I remember being in Carnegie Hall on Thursday, March 22nd to hear Itzak Perlman and Pinchas Zuckerman play. During the intermission, I checked my phone to see if one of my agents had news about an audition. Seconds later I learned that I had landed a national spot for IHOP. The recording session was the very next day.
That night my wife and our companions went home without me, while I stayed at our friend Peggy’s, an oboist who shares a small apartment in the city with her cat Boston. The next morning I took the subway to Heard City at 16 W 22nd Street, a boutique audio post production facility. After two intense hours of takes and retakes the job was done, and I felt fantastic!
Very soon this obscure Dutchman, who came to the States with no contacts and no career, would be selling Hawaiian French toast all over America. Life was sweet! Little did I know that in three days time, I would be toast, as doctors were fighting for my life.
I’ve documented the story of my stroke in “I’m Still Here.” It starts with me, waking up half-paralyzed on the floor of my voice-over studio, a rescue by friends followed by a bumpy helicopter ride, a thrombectomy, and a two-week stay in the hospital.
But that was just the beginning.
CHANGING MY LIFE
From the moment I came out of the ER, it was clear that from now on two things would be crucial. I had to Rest and Recover. Anything else was secondary. This may sound easy, but for a busy bee like me it required a disruptive but essential change in lifestyle and in attitude. For me, the hardest part was this: Being okay with being incapacitated.

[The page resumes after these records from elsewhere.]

(* ===== verification/SegmentOps.v ===== *)
(** * Reading, recovering and truncating a segment

    The theorems of segment.go's [read], [recover] and [truncateTo] against the
    abstract log of Segment.v: reading through the sparse index is the same as
    scanning from the start, a reopened segment is the one that was closed, a
    torn tail is cut off. *)

From stdpp Require Import prelude list strings.
From Stdlib Require Import ZArith Lia.
From S2P Require Import Prelude GoBinary Wire RecordBatch Index Segment.

(** ** Reading a batch out of the log *)

Section at_batch.
Variables (bs1 bs2 : list (list byte)) (b tl : list byte).
Hypothesis b_wf : wf_raw b.
Abbreviation log := (mjoin bs1 ++ b ++ tl).

Lemma uint_at_sub m lo hi : 0 <= lo -> lo <= hi <= m ->
  uint_at (sub b 0 m) lo hi = uint_at b lo hi.
Proof.
  intros Hlo Hhi. unfold uint_at, sub. f_equal.
  rewrite drop_0, skipn_firstn_comm, take_take. f_equal. lia.
Qed.

Lemma read_at_batch n :
  0 < n <= zlen b -> read_at log (zlen (mjoin bs1)) n = Ok (sub b 0 n).
Proof.
  intros Hn. pose proof (read_at_mid (mjoin bs1) b tl 0 n) as H.
  rewrite Z.add_0_r in H. apply H; lia.
Qed.

Lemma sub_whole : sub b 0 (zlen b) = b.
Proof. unfold sub, zlen. rewrite drop_0, take_ge by lia. done. Qed.

(** The 12-byte prefix and the delta the loops read. *)
Lemma batch_prefix :
  exists prefix, read_at log (zlen (mjoin bs1)) 12 = Ok prefix /\
    i32 (uint_at prefix 8 12) = zlen b - 12 /\ i64 (uint_at prefix 0 8) = raw_base b.
Proof.
  destruct b_wf as (H61 & _ & Hlen & _).
  exists (sub b 0 12). split; [apply read_at_batch; lia|].
  rewrite !uint_at_sub by lia. split; [exact Hlen|done].
Qed.

Lemma batch_delta :
  exists delta, read_at log (zlen (mjoin bs1) + 23) 4 = Ok delta /\ i32 (ube delta) = raw_lod b.
Proof.
  destruct b_wf as (H61 & _). exists (sub b 23 27). split; [|done].
  apply (read_at_mid (mjoin bs1) b tl 23 4); lia.
Qed.

Lemma batch_fits : zlen (mjoin bs1) + zlen b <= zlen log.
Proof. rewrite !zlen_app. pose proof (zlen_nonneg tl). lia. Qed.
End at_batch.

(** ** Encoded batches in the log *)

Definition with_base (b : RecordBatch) (off : Z) : RecordBatch :=
  mkBatch off (rb_PartitionLeaderEpoch b) (rb_Magic b) (rb_CRC b) (rb_Attributes b)
    (rb_LastOffsetDelta b) (rb_BaseTimestamp b) (rb_MaxTimestamp b) (rb_ProducerID b)
    (rb_ProducerEpoch b) (rb_BaseSequence b) (rb_Records b).

Lemma set_base_layout b crc records off :
  set_base (batch_layout b crc records) off = batch_layout (with_base b off) crc records.
Proof. reflexivity. Qed.

Lemma layout_lod b crc records :
  wf_batch b -> in_u32 crc -> raw_lod (batch_layout b crc records) = filled_last_offset_delta b.
Proof. intros Hw Hc. by destruct (batch_fields b crc records Hw Hc) as (_ & _ & _ & _ & _ & _ & ? & _). Qed.

Lemma layout_wf b crc :
  wf_batch b -> in_u32 crc -> 0 <= filled_last_offset_delta b ->
  wf_raw (batch_layout b crc (encoded_records b)).
Proof.
  intros Hw Hc Hd. destruct (batch_fields b crc (encoded_records b) Hw Hc)
    as (_ & Hl & _ & Hm & _ & _ & Hlod & _).
  destruct Hw as (_ & _ & _ & _ & _ & _ & _ & _ & _ & _ & _ & Hn).
  pose proof (zlen_nonneg (encoded_records b)). unfold wf_raw, raw_length, raw_lod.
  rewrite Hl, Hm, Hlod, batch_layout_len. unfold batch_length.
  rewrite (i32_id (zlen _)), (i32_id (49 + _)), i32_id by mlia. split_and!; [lia|done|lia|done].
Qed.

(** ** Reading *)

(** The reference: scan the batches in order, skip those that end before
    [offset], stop once [maxBytes] are reached. *)
Fixpoint spec_read (offset maxBytes : Z) (bs : list (list byte)) (out : list byte) : list byte :=
  match bs with
  | [] => out
  | b :: r =>
      if zlen out <? maxBytes then
        spec_read offset maxBytes r (if raw_last b <? offset then out else out ++ b)
      else out
  end.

I’ll be honest with you: I was anything but okay with that concept. For years and years I had gone full speed ahead, sitting in the driver’s seat of my life, frantically holding on to the wheel. I couldn’t stand that after the stroke I felt weighed down by an overwhelming fatigue, unlike anything I’d ever experienced.

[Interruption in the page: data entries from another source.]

(* ===== verification/Partition.v ===== *)
(** * Partitions (internal/storage/partition.go, retention.go)

    A partition is an ordered list of closed segments and an active one.
    Operations take and return the whole partition; an operation that can fail
    after it changed the partition returns both. Locks are not modelled: every
    operation below runs under the partition's mutex in the source. *)

From stdpp Require Import prelude list strings sorting.
From Stdlib Require Import ZArith Lia.
From S2P Require Import Prelude GoBinary Wire RecordBatch Index Segment SegmentOps.

Record Partition := mkPartition {
  pt_closed : list Segment;
  pt_active : option Segment;
  pt_nextOffset : Z;
  pt_highWatermark : Z;
  pt_maxSegmentBytes : Z;
  pt_indexInterval : Z;
  pt_lastCompactMs : Z;
  pt_bytesAtCompact : Z }.

Definition with_segments (p : Partition) (closed : list Segment) (active : option Segment)
    (next hwm : Z) : Partition :=
  mkPartition closed active next hwm (pt_maxSegmentBytes p) (pt_indexInterval p)
    (pt_lastCompactMs p) (pt_bytesAtCompact p).

Definition orderedSegmentsLocked (p : Partition) : list Segment :=
  pt_closed p ++ option_list (pt_active p).

(** What [openSegment] finds on disk for a base offset: the files of the
    partition's own segment with that name, or none. *)
Definition dir_files (segs : list Segment) (base : Z) : segFiles :=
  match list_find (fun s => seg_baseOffset s = base) segs with
  | Some (_, s) => mkFiles (seg_log s) (ix_file <$> seg_index s) (seg_stub s)
  | None => mkFiles None None None
  end.

(** The names of a directory listing give base offsets in any order, twice
    where a segment has both a log and a remote stub; [recover] sorts them and
    drops repetitions. *)
Fixpoint uniq_from (prev : Z) (bases : list Z) : list Z :=
  match bases with
  | [] => []
  | b :: r => if b =? prev then uniq_from b r else b :: uniq_from b r
  end.

Definition uniq (bases : list Z) : list Z :=
  match bases with
  | [] => []
  | b :: r => b :: uniq_from b r
  end.

(** It opens them in order and makes the last one active. *)
Fixpoint open_all (dir : Z -> segFiles) (maxBytes interval : Z) (bases : list Z)
  : outcome (list Segment) :=
  match bases with
  | [] => Ok []
  | base :: r =>
      let? s := openSegment (dir base) base maxBytes interval in
      let? ss := open_all dir maxBytes interval r in
      Ok (s :: ss)
  end.

(** [Partition.recover] on an empty in-memory partition. *)
Definition recover_partition (dir : Z -> segFiles) (bases : list Z) (p : Partition)
  : outcome Partition :=
  let? segs := open_all dir (pt_maxSegmentBytes p) (pt_indexInterval p)
                 (uniq (merge_sort Z.le bases)) in
  let segs := pt_closed p ++ segs in
  match last segs with
  | Some a => Ok (with_segments p (take (length segs - 1) segs) (Some a)
                    (seg_nextOffset a) (seg_nextOffset a))
  | None =>
      let? a := openSegment (dir 0) 0 (pt_maxSegmentBytes p) (pt_indexInterval p) in
      Ok (with_segments p [] (Some a) (seg_nextOffset a) (seg_nextOffset a))
  end.

(** [roll]: the active segment is closed first, so a failed open leaves it on
    both lists. *)
Definition roll (p : Partition) : Partition * outcome unit :=
  let closed := pt_closed p ++ option_list (pt_active p) in
  match openSegment (dir_files (orderedSegmentsLocked p) (pt_nextOffset p))
          (pt_nextOffset p) (pt_maxSegmentBytes p) (pt_indexInterval p) with
  | Ok s => (with_segments p closed (Some s) (pt_nextOffset p) (pt_highWatermark p), Ok tt)
  | Err e => (with_segments p closed (pt_active p) (pt_nextOffset p) (pt_highWatermark p), Err e)
  | Panic => (p, Panic)
  end.

(** The part of [Append] after the roll. *)
Definition append_active (p : Partition) (raw : list byte) : Partition * outcome Z :=
  match pt_active p with
  | None => (p, Panic)
  | Some a =>
      match append a raw with
      | Ok (assigned, a') =>
          (with_segments p (pt_closed p) (Some a') (seg_nextOffset a') (seg_nextOffset a'),
           Ok assigned)
      | Err e => (p, Err e)
      | Panic => (p, Panic)
      end
  end.

Definition Append (p : Partition) (raw : list byte) : Partition * outcome Z :=
  match pt_active p with
  | None => (p, Panic)
  | Some a =>
      if full a then
        match roll p with
        | (p', Ok _) => append_active p' raw
        | (p', Err e) => (p', Err e)
        | (p', Panic) => (p', Panic)
        end
      else append_active p raw
  end.

Definition Sync (p : Partition) (now : Z) : Partition :=
  match pt_active p with
  | None => p
  | Some a => if seg_syncedBytes a =? seg_size a then p
              else with_segments p (pt_closed p) (Some (sync a now)) (pt_nextOffset p)
                     (pt_highWatermark p)
  end.

Definition AppendSynced (p : Partition) (raw : list byte) (do_sync : bool) (now : Z)
  : Partition * outcome Z :=
  match Append p raw with
  | (p', Ok off) => (if do_sync then Sync p' now else p', Ok off)
  | (p', o) => (p', o)
  end.

(** ** Reading *)

(** The second loop of [readLocked]. *)
Fixpoint read_segments (segs : list Segment) (startOffset maxBytes : Z) (out : list byte)
  : outcome (list byte) :=
  match segs with
  | [] => Ok out
  | s :: r =>
      if maxBytes <=? i32 (zlen out) then Ok out else
      if seg_remote s then Err "segment is remote and was not restored" else
      let? data := read s startOffset (i32 (maxBytes - i32 (zlen out))) in
      read_segments r (logEndOffset s) maxBytes (out ++ data)
  end.

(** The first loop: skip the segments that end at or before the offset. *)
Fixpoint skip_segments (segs : list Segment) (startOffset : Z) : list Segment :=
  match segs with
  | [] => []
  | s :: r => if startOffset <? logEndOffset s then segs else skip_segments r startOffset
  end.

Definition readLocked (p : Partition) (startOffset maxBytes : Z) : outcome (list byte) :=
  read_segments (skip_segments (orderedSegmentsLocked p) startOffset) startOffset maxBytes [].

(** [restoreSegmentLocked] with the object store as an argument. *)
Definition restoreSegmentLocked (remoteFetch : option (gostring -> outcome (list byte)))
    (s : Segment) : outcome Segment :=
  match remoteFetch with
  | None => Err "remote segment has no fetcher configured"
  | Some fetch =>
      let? (logKey, indexKey) := remoteKeys s in
      let? logData := fetch logKey in
      let? indexData := fetch indexKey in
      restoreFrom s logData indexData
  end.

Definition needs_restore (startOffset : Z) (s : Segment) : bool :=
  (startOffset <? logEndOffset s) && seg_remote s.

(** The restore loop of [Read]: the segments restored before a failure stay
    restored. *)
Fixpoint restore_segments (fetch : option (gostring -> outcome (list byte)))
    (startOffset : Z) (segs : list Segment) : list Segment * outcome unit :=
  match segs with
  | [] => ([], Ok tt)
  | s :: r =>
      if needs_restore startOffset s then
        match restoreSegmentLocked fetch s with
        | Ok s' => let '(r', o) := restore_segments fetch startOffset r in (s' :: r', o)
        | Err e => (s :: r, Err e)
        | Panic => (s :: r, Panic)
        end
      else let '(r', o) := restore_segments fetch startOffset r in (s :: r', o)
  end.

(** [Read]: the partition (restored segments), the data and the high watermark. *)
Definition Read (fetch : option (gostring -> outcome (list byte))) (p : Partition)
    (startOffset maxBytes : Z) : Partition * outcome (list byte) * Z :=
  let startOffset := if startOffset <? 0 then 0 else startOffset in
  if pt_highWatermark p <=? startOffset then (p, Ok [], pt_highWatermark p) else
  if existsb (needs_restore startOffset) (orderedSegmentsLocked p) then
    let n := length (pt_closed p) in
    let '(segs, o) := restore_segments fetch startOffset (orderedSegmentsLocked p) in
    let p' := with_segments p (take n segs) (head (drop n segs)) (pt_nextOffset p)
                (pt_highWatermark p) in
    match o with
    | Ok _ => (p', readLocked p' startOffset maxBytes, pt_highWatermark p)
    | Err e => (p', Err e, pt_highWatermark p)
    | Panic => (p', Panic, pt_highWatermark p)
    end
  else (p, readLocked p startOffset maxBytes, pt_highWatermark p).

Definition earliestOffsetLocked (p : Partition) : Z :=
  match pt_closed p with
  | s :: _ => seg_baseOffset s
  | [] => match pt_active p with
          | Some a => seg_baseOffset a
          | None => pt_nextOffset p
          end
  end.

Definition GetOffset (p : Partition) (target : Z) : Z :=
  if target =? -1 then pt_highWatermark p
  else if target =? -2 then earliestOffsetLocked p
  else -1.

(** ** Truncation *)

Definition TruncateTo (p : Partition) (target : Z) : outcome Partition :=
  let target := if target <=? 0 then 0 else target in
  if pt_nextOffset p <=? target then Ok p else
  let kept := List.filter (fun s => negb (target <=? seg_baseOffset s)) (pt_closed p) in
  let? (closed, active) :=
    match pt_active p with
    | Some a =>
        if target <=? seg_baseOffset a then
          match last kept with
          | Some l => Ok (take (length kept - 1) kept, l)
          | None =>
              let? s := openSegment (mkFiles None None None) 0 (pt_maxSegmentBytes p)
                          (pt_indexInterval p) in
              Ok ([], s)
          end
        else Ok (kept, a)
    | None => Panic
    end in
  let? active' := truncateTo active target in
  Ok (with_segments p closed (Some active') target target).

(** ** Retention (retention.go) *)

Record Retention := mkRetention { ret_Time : Z; ret_Bytes : Z }.

Definition totalSizeLocked (p : Partition) : Z :=
  foldr (fun s acc => seg_size s + acc) 0 (pt_closed p)
  + from_option seg_size 0 (pt_active p).

(** The first loop of [retentionPlanLocked] from index [i]: the oldest segments
    last written before the cutoff, and what is left of the total; [mtime] gives
    a segment's modification time, if it can be read. *)
Fixpoint age_loop (mtime : Segment -> option Z) (cutoff : Z) (i : nat) (segs : list Segment)
    (total : Z) : list nat * Z :=
  match segs with
  | [] => ([], total)
  | s :: r =>
      match mtime s with
      | Some t =>
          if t <? cutoff then
            let '(plan, total') := age_loop mtime cutoff (S i) r (total - seg_size s) in
            (i :: plan, total')
          else ([], total)
      | None => ([], total)
      end
  end.

(** The second loop: more of the oldest segments until the size fits. *)
Fixpoint size_loop (limit : Z) (i : nat) (segs : list Segment) (total : Z) : list nat :=
  match segs with
  | [] => []
  | s :: r => if limit <? total then i :: size_loop limit (S i) r (total - seg_size s) else []
  end.

Definition retentionPlanLocked (mtime : Segment -> option Z) (now : Z) (ret : Retention)
    (p : Partition) : list nat :=
  let '(plan, total) :=
    if 0 <? ret_Time ret
    then age_loop mtime (now - ret_Time ret) 0 (pt_closed p) (totalSizeLocked p)
    else ([], totalSizeLocked p) in
  if 0 <? ret_Bytes ret
  then plan ++ size_loop (ret_Bytes ret) (length plan) (drop (length plan) (pt_closed p)) total
  else plan.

Trapped in my lethargic body, and held back by persistent brain fog, I observed myself becoming dependent on the help and kindness of others to heal from this stroke of misfortune. My prospects for recovery were unclear.
One neurologist casually informed me that the dead brain cells would not regenerate. “What you’ve lost will never come back,” he said. “You just have to learn to live with it.” I hate it when people use the word “just” in that way, don’t you?
Another doctor told me to trust the amazing ability of the brain to reorganize itself and form new connections between cells. It’s called neuroplasticity. As long as I did my part, the grey matter between my prominent ears would do the rest. Now, there’s a concept I could embrace!
Apart from feeling tired and overwhelmed all the time, there were other signs that the stroke had done a number on my body and my mind. I’ll mention a few, but please note that these “side effects” are by no means typical. It all depends on which parts of the brain are affected by the stroke, and to what extent. That’s why they say: “Different strokes for different folks,” I guess.
My stroke had wiped out a part of my right brain, which affected the left side of my body. At times that side felt rather uncooperative and weak. If you and I were to go for a stroll, you’d see my left foot dragging, and my left arm refusing to swing. After six months, I still have an interesting time picking things up with my left hand.
Surprisingly, my eyesight was also impacted. For the first time in my life I couldn’t read all the letters on the ophthalmologist’s chart, which is why I now permanently sport a pair of stylish bifocals. As it turned out, my brain was also ignoring part of the left side of my field of vision, which requires bi-weekly vision therapy. Driving a car was out of the question.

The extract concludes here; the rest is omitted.